[Materials provided — start]

(* ===== verification/Text.v ===== *)
(** Text, as the lists the server reads treat it: a [str] is the list of its
    characters' code points, and the operations are the Standard Library's. *)

From Stdlib Require Import Ascii String.
From S2P Require Import Prelude.

Abbreviation str := (list Z).

(** The text of a literal. *)
Definition of_string (s : string) : str := (λ c, Z.of_N (N_of_ascii c)) <$> list_ascii_of_string s.

Definition starts_with (p s : str) : bool := bool_decide (take (length p) s = p).
Definition ends_with (p s : str) : bool := bool_decide (drop (length s - length p) s = p).
Definition strip_prefix (p s : str) : option str :=
  if starts_with p s then Some (drop (length p) s) else None.
Definition contains_char (c : Z) (s : str) : bool := existsb (Z.eqb c) s.

Fixpoint find_char (c : Z) (s : str) : option nat :=
  match s with
  | [] => None
  | x :: s => if x =? c then Some 0%nat else S <$> find_char c s
  end.

(** [char::is_whitespace]: the code points with the property White_Space. *)
Definition is_whitespace (c : Z) : bool :=
  ((9 <=? c) && (c <=? 13)) || (c =? 32) || (c =? 0x85) || (c =? 0xA0) || (c =? 0x1680)
  || ((0x2000 <=? c) && (c <=? 0x200A)) || (c =? 0x2028) || (c =? 0x2029) || (c =? 0x202F)
  || (c =? 0x205F) || (c =? 0x3000).

Fixpoint trim_start (s : str) : str :=
  match s with
  | [] => []
  | c :: s' => if is_whitespace c then trim_start s' else s
  end.
Definition trim (s : str) : str := rev (trim_start (rev (trim_start s))).

(** [str::split] at the characters [is_sep] accepts. *)
Fixpoint split_at (is_sep : Z → bool) (s : str) : list str :=
  match s with
  | [] => [[]]
  | c :: s =>
      if is_sep c then [] :: split_at is_sep s
      else match split_at is_sep s with
        | [] => [[c]]
        | part :: parts => (c :: part) :: parts
        end
  end.
Definition split (sep : Z) : str → list str := split_at (Z.eqb sep).
Definition split_whitespace (s : str) : list str :=
  List.filter (λ part, negb (bool_decide (part = []))) (split_at is_whitespace s).

(** [str::lines]: a line ends with LF or CR LF; nothing follows the last end. *)
Definition strip_cr (line : str) : str := if ends_with [13] line then removelast line else line.
Definition lines (text : str) : list str :=
  match rev (split 10 text) with
  | [] => []
  | last :: ended => (strip_cr <$> rev ended) ++ (if bool_decide (last = []) then [] else [last])
  end.

Definition to_ascii_lowercase (s : str) : str := lower_byte <$> s.

Fixpoint join (sep : str) (parts : list str) : str :=
  match parts with
  | [] => []
  | [part] => part
  | part :: parts => part ++ sep ++ join sep parts
  end.

(** [str::strip_suffix], [str::rfind] of a character. *)
Definition strip_suffix (s suffix : str) : option str :=
  if ends_with suffix s then Some (take (length s - length suffix) s) else None.

Fixpoint rfind_char (c : Z) (s : str) : option nat :=
  match s with
  | [] => None
  | x :: s =>
      match rfind_char c s with
      | Some i => Some (S i)
      | None => if x =? c then Some 0%nat else None
      end
  end.

(** The bytes of a text, and the text of a message. *)
Definition utf8_char (c : Z) : bytes :=
  if c <? 0x80 then [c]
  else if c <? 0x800 then [0xC0 + c / 0x40; 0x80 + c mod 0x40]
  else if c <? 0x10000 then [0xE0 + c / 0x1000; 0x80 + c / 0x40 mod 0x40; 0x80 + c mod 0x40]
  else [0xF0 + c / 0x40000; 0x80 + c / 0x1000 mod 0x40; 0x80 + c / 0x40 mod 0x40; 0x80 + c mod 0x40].
Definition utf8 (s : str) : bytes := s ≫= utf8_char.
Definition utf8_len (s : str) : nat := length (utf8 s).
Definition to_string (s : str) : string :=
  string_of_list_ascii ((λ b, ascii_of_N (Z.to_N b)) <$> utf8 s).

Definition is_ascii (s : str) : bool := forallb (λ c, c <? 128) s.

(** ** Lemmas *)

Lemma split_at_not_nil p s : split_at p s ≠ [].
Proof. destruct s as [|c s]; simpl; [done|]. destruct (p c); [done|]. by destruct (split_at p s). Qed.

Lemma split_app sep s t : split sep (s ++ sep :: t) = split sep s ++ split sep t.
Proof.
  unfold split. induction s as [|c s IH]; cbn [app split_at].
  { by rewrite Z.eqb_refl. }
  rewrite IH. destruct (sep =? c); [done|].
  destruct (split_at (Z.eqb sep) s) as [|part parts] eqn:E; [|done].
  by destruct (split_at_not_nil (Z.eqb sep) s).
Qed.

Lemma join_split sep s : join [sep] (split sep s) = s.
Proof.
  unfold split. induction s as [|c s IH]; cbn [split_at]; [done|].
  destruct (Z.eqb_spec sep c) as [<-|].
  - destruct (split_at (Z.eqb sep) s) as [|p ps] eqn:E; [by destruct (split_at_not_nil (Z.eqb sep) s)|].
    change (sep :: join [sep] (p :: ps) = sep :: s). by f_equal.
  - destruct (split_at (Z.eqb sep) s) as [|p ps] eqn:E; [by destruct (split_at_not_nil (Z.eqb sep) s)|].
    destruct ps as [|q ps]; cbn [join app] in *; by f_equal.
Qed.

#[export] Instance split_inj sep : Inj (=) (=) (split sep).
Proof. intros s t E. by rewrite <-(join_split sep s), <-(join_split sep t), E. Qed.

Lemma join_app sep ps qs : ps ≠ [] → qs ≠ [] →
  join [sep] (ps ++ qs) = join [sep] ps ++ sep :: join [sep] qs.
Proof.
  intros Hp Hq. induction ps as [|p ps IH]; [done|].
  destruct ps as [|p' ps]; cbn [app].
  - destruct qs as [|q qs]; [done|]. done.
  - change (p ++ [sep] ++ join [sep] ((p' :: ps) ++ qs) = (p ++ [sep] ++ join [sep] (p' :: ps)) ++ sep :: join [sep] qs).
    rewrite IH by done. by rewrite <-!app_assoc.
Qed.

(** Cutting a name between two of its labels. *)
Lemma split_suffix sep d ls s : ls ≠ [] →
  split sep d = ls ++ split sep s ↔ d = join [sep] ls ++ sep :: s ∧ split sep (join [sep] ls) = ls.
Proof.
  intros Hls. split.
  - intros E. assert (Hd : d = join [sep] ls ++ sep :: s).
    { rewrite <-(join_split sep d), E, join_app, join_split by (done || apply split_at_not_nil). done. }
    split; [done|]. rewrite Hd, split_app in E. by apply app_inv_tail in E.
  - intros [-> E]. by rewrite split_app, E.
Qed.

Lemma starts_with_spec p s : starts_with p s = true ↔ ∃ t, s = p ++ t.
Proof.
  unfold starts_with. rewrite bool_decide_eq_true. split.
  - intros E. exists (drop (length p) s). by rewrite <-E at 1; rewrite take_drop.
  - intros [t ->]. by rewrite take_app_length.
Qed.

Lemma ends_with_spec p s : ends_with p s = true ↔ ∃ t, s = t ++ p.
Proof.
  unfold ends_with. rewrite bool_decide_eq_true. split.
  - intros E. exists (take (length s - length p) s). by rewrite <-E at 2; rewrite take_drop.
  - intros [t ->]. rewrite length_app. replace (_ - _)%nat with (length t) by lia.
    apply drop_app_length.
Qed.

Lemma strip_prefix_Some p s t : strip_prefix p s = Some t ↔ s = p ++ t.
Proof.
  unfold strip_prefix. destruct (starts_with p s) eqn:E.
  - apply starts_with_spec in E as [u ->]. rewrite drop_app_length. split; [by intros [= ->]|].
    intros E. by apply app_inv_head in E as ->.
  - split; [done|]. intros ->. apply not_true_iff_false in E. destruct E.
    apply starts_with_spec. by exists t.
Qed.

Lemma to_ascii_lowercase_idem s : to_ascii_lowercase (to_ascii_lowercase s) = to_ascii_lowercase s.
Proof.
  unfold to_ascii_lowercase. rewrite <-list_fmap_compose. apply list_fmap_ext.
  intros ? x _. apply lower_byte_idem.
Qed.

[Materials provided — finish]

**What the exercise asks:** Wherever a line in the data above holds "option", copy that line.

**Solved problem:**
Definition strip_prefix (p s : str) : option str :=
Fixpoint find_char (c : Z) (s : str) : option nat :=
Definition strip_suffix (s suffix : str) : option str :=
Fixpoint rfind_char (c : Z) (s : str) : option nat :=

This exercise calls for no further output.